WHAT THE TASK ASKS
In the records that follow, find the line with "Definition with_maintenance (c"; from there, retype every line exactly through the line with "validate_config c = Ok tt ∧ (buffer_soft_watermark_bytes", which also belongs to the answer.

DATA PROVIDED
Lemma loaded_config_usable_witness :
  role demo_loaded_config = DataNode ∧ admin_token (security demo_loaded_config) = None ∧
  ∃ api, to_api_config demo_loaded_config = Some api ∧
     Forall2 (λ text cidr, cidr_from_str text = Ok cidr) ["10.0.0.0/8"] (ac_trusted_proxy_cidrs api).
Proof.
  split; [reflexivity|]. split; [reflexivity|].
  exact (proj1 (proj2 (proj2 (loaded_config_usable true (λ _, Ok demo_data_node) (λ _, true) demo_cli
    demo_loaded_config ltac:(vm_compute; reflexivity))))).
Defined.

(** The compiled defaults are valid; started as a data node they miss the three
    settings of its identity, and all three are reported. *)
Lemma defaults_valid :
  validate_config default_config = Ok tt ∧
  validate_config (apply_cli_overrides default_config demo_cli)
  = Err ["cluster.cluster_id is required for role=data-node"; "cluster.node_id is required for role=data-node";
         "cluster.writer_slot is required for role=data-node"].
Proof. split; vm_compute; reflexivity. Qed.

(** ** Where validation and use disagree *)

Definition with_maintenance (c : TeoDBConfig) (m : MaintenanceConfig) : TeoDBConfig :=
  mkTeoDBConfig (role c) (data_dir c) (server c) (catalog c) (storage c) (wal_section c) (query c) (ingest c)
    (security c) (observability c) (runtime c) (shutdown c) (cluster c) m.
Definition with_ingest (c : TeoDBConfig) (i : IngestSection) : TeoDBConfig :=
  mkTeoDBConfig (role c) (data_dir c) (server c) (catalog c) (storage c) (wal_section c) (query c) i
    (security c) (observability c) (runtime c) (shutdown c) (cluster c) (maintenance c).
Definition with_query (c : TeoDBConfig) (q : QueryConfig) : TeoDBConfig :=
  mkTeoDBConfig (role c) (data_dir c) (server c) (catalog c) (storage c) (wal_section c) q (ingest c)
    (security c) (observability c) (runtime c) (shutdown c) (cluster c) (maintenance c).
Definition with_cluster (c : TeoDBConfig) (cl : ClusterConfig) : TeoDBConfig :=
  with_sections c (role c) (server c) (storage c) (security c) (observability c) cl.

(** The products of the settings wrap at 64 bits: an interval of 2^63 seconds passes
    with a lock that expires at once, and a buffer of 2^63 bytes gets a third of the
    watermark of three quarters. *)
Lemma config_products_wrap :
  validate_config (with_maintenance default_config
    (mkMaintenanceConfig true true (2 ^ 63) (128 * MIB) 8 64 GIB (512 * MIB) "zstd(3)" 21600 86400 0 1 0)) = Ok tt ∧
  (let c := with_ingest default_config
     (mkIngestSection (2 ^ 63) 10 (64 * MIB) "s3://teodb" 86400 100000 default_status_check) in
   validate_config c = Ok tt ∧ (buffer_soft_watermark_bytes (to_ingest_config c) * 3 = 2 ^ 63 * 3 / 4)%N).
Proof. cbv zeta. split_and!; vm_compute; reflexivity. Qed.

(** The zeros that the documentation of the settings gives a meaning are refused. *)
Lemma documented_zeros_refused q m :
  (metadata_refresh_secs q = 0%N → is_ok (validate_config (with_query default_config q)) = false) ∧
  (compaction_enabled m = true → max_bytes_per_compaction m = 0%N ∨ compaction_memory_bytes m = 0%N →
   is_ok (validate_config (with_maintenance default_config m)) = false).
Proof.
  assert (∀ c b, b ∈ config_bounds c → ¬ b_holds b → is_ok (validate_config c) = false) as Hfail.
  { intros c b Hb Hn. destruct (validate_config c) as [[]|] eqn:Hv; [|done]. by destruct Hn; eapply bound_holds. }
  split.
  - intros Hq. eapply (Hfail _ (bound (0 < metadata_refresh_secs q)%N _)); [|simpl; lia].
    unfold config_bounds. rewrite !elem_of_app. do 2 right. left. unfold query_bounds. simpl. do 3 right. left.
  - intros He [Hm|Hm].
    + eapply (Hfail _ (bound (0 < max_bytes_per_compaction m)%N _)); [|simpl; lia].
      unfold config_bounds. rewrite !elem_of_app. do 5 right. unfold maintenance_bounds. simpl. rewrite He. do 3 right. left.
    + eapply (Hfail _ (bound (0 < compaction_memory_bytes m)%N _)); [|simpl; lia].
      unfold config_bounds. rewrite !elem_of_app. do 5 right. unfold maintenance_bounds. simpl. rewrite He. do 4 right. left.
Qed.

(** Off the data-node role a nil cluster UUID is validated and then refused when the log
    is opened. *)
Lemma standalone_nil_cluster_refused_late :
  let c := with_cluster default_config
    (mkClusterConfig (Some 0%N) None None 32 false "0.0.0.0:50050" "localhost:50050" "0.0.0.0:50051" None 50052 0 5 3
       1 false 20) in
  validate_config c = Ok tt ∧
  (identity ← wal_identity_config c; validate_configured_identity identity)
  = Err (Config "configured cluster UUID must not be nil").
Proof. cbv zeta. split; vm_compute; reflexivity. Qed.

(** ** Security modes *)

Section security_spec.
Context `{JwtLibrary} (read_allow_list : string → option (list Rule)) (read_key : string → option string)
  (load_key : string → string → option DecodingKey).
#[local] Abbreviation build := (build_security_context read_allow_list read_key load_key).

TASK RESPONSE
Definition with_maintenance (c : TeoDBConfig) (m : MaintenanceConfig) : TeoDBConfig :=
  mkTeoDBConfig (role c) (data_dir c) (server c) (catalog c) (storage c) (wal_section c) (query c) (ingest c)
    (security c) (observability c) (runtime c) (shutdown c) (cluster c) m.
Definition with_ingest (c : TeoDBConfig) (i : IngestSection) : TeoDBConfig :=
  mkTeoDBConfig (role c) (data_dir c) (server c) (catalog c) (storage c) (wal_section c) (query c) i
    (security c) (observability c) (runtime c) (shutdown c) (cluster c) (maintenance c).
Definition with_query (c : TeoDBConfig) (q : QueryConfig) : TeoDBConfig :=
  mkTeoDBConfig (role c) (data_dir c) (server c) (catalog c) (storage c) (wal_section c) q (ingest c)
    (security c) (observability c) (runtime c) (shutdown c) (cluster c) (maintenance c).
Definition with_cluster (c : TeoDBConfig) (cl : ClusterConfig) : TeoDBConfig :=
  with_sections c (role c) (server c) (storage c) (security c) (observability c) cl.

(** The products of the settings wrap at 64 bits: an interval of 2^63 seconds passes
    with a lock that expires at once, and a buffer of 2^63 bytes gets a third of the
    watermark of three quarters. *)
Lemma config_products_wrap :
  validate_config (with_maintenance default_config
    (mkMaintenanceConfig true true (2 ^ 63) (128 * MIB) 8 64 GIB (512 * MIB) "zstd(3)" 21600 86400 0 1 0)) = Ok tt ∧
  (let c := with_ingest default_config
     (mkIngestSection (2 ^ 63) 10 (64 * MIB) "s3://teodb" 86400 100000 default_status_check) in
   validate_config c = Ok tt ∧ (buffer_soft_watermark_bytes (to_ingest_config c) * 3 = 2 ^ 63 * 3 / 4)%N).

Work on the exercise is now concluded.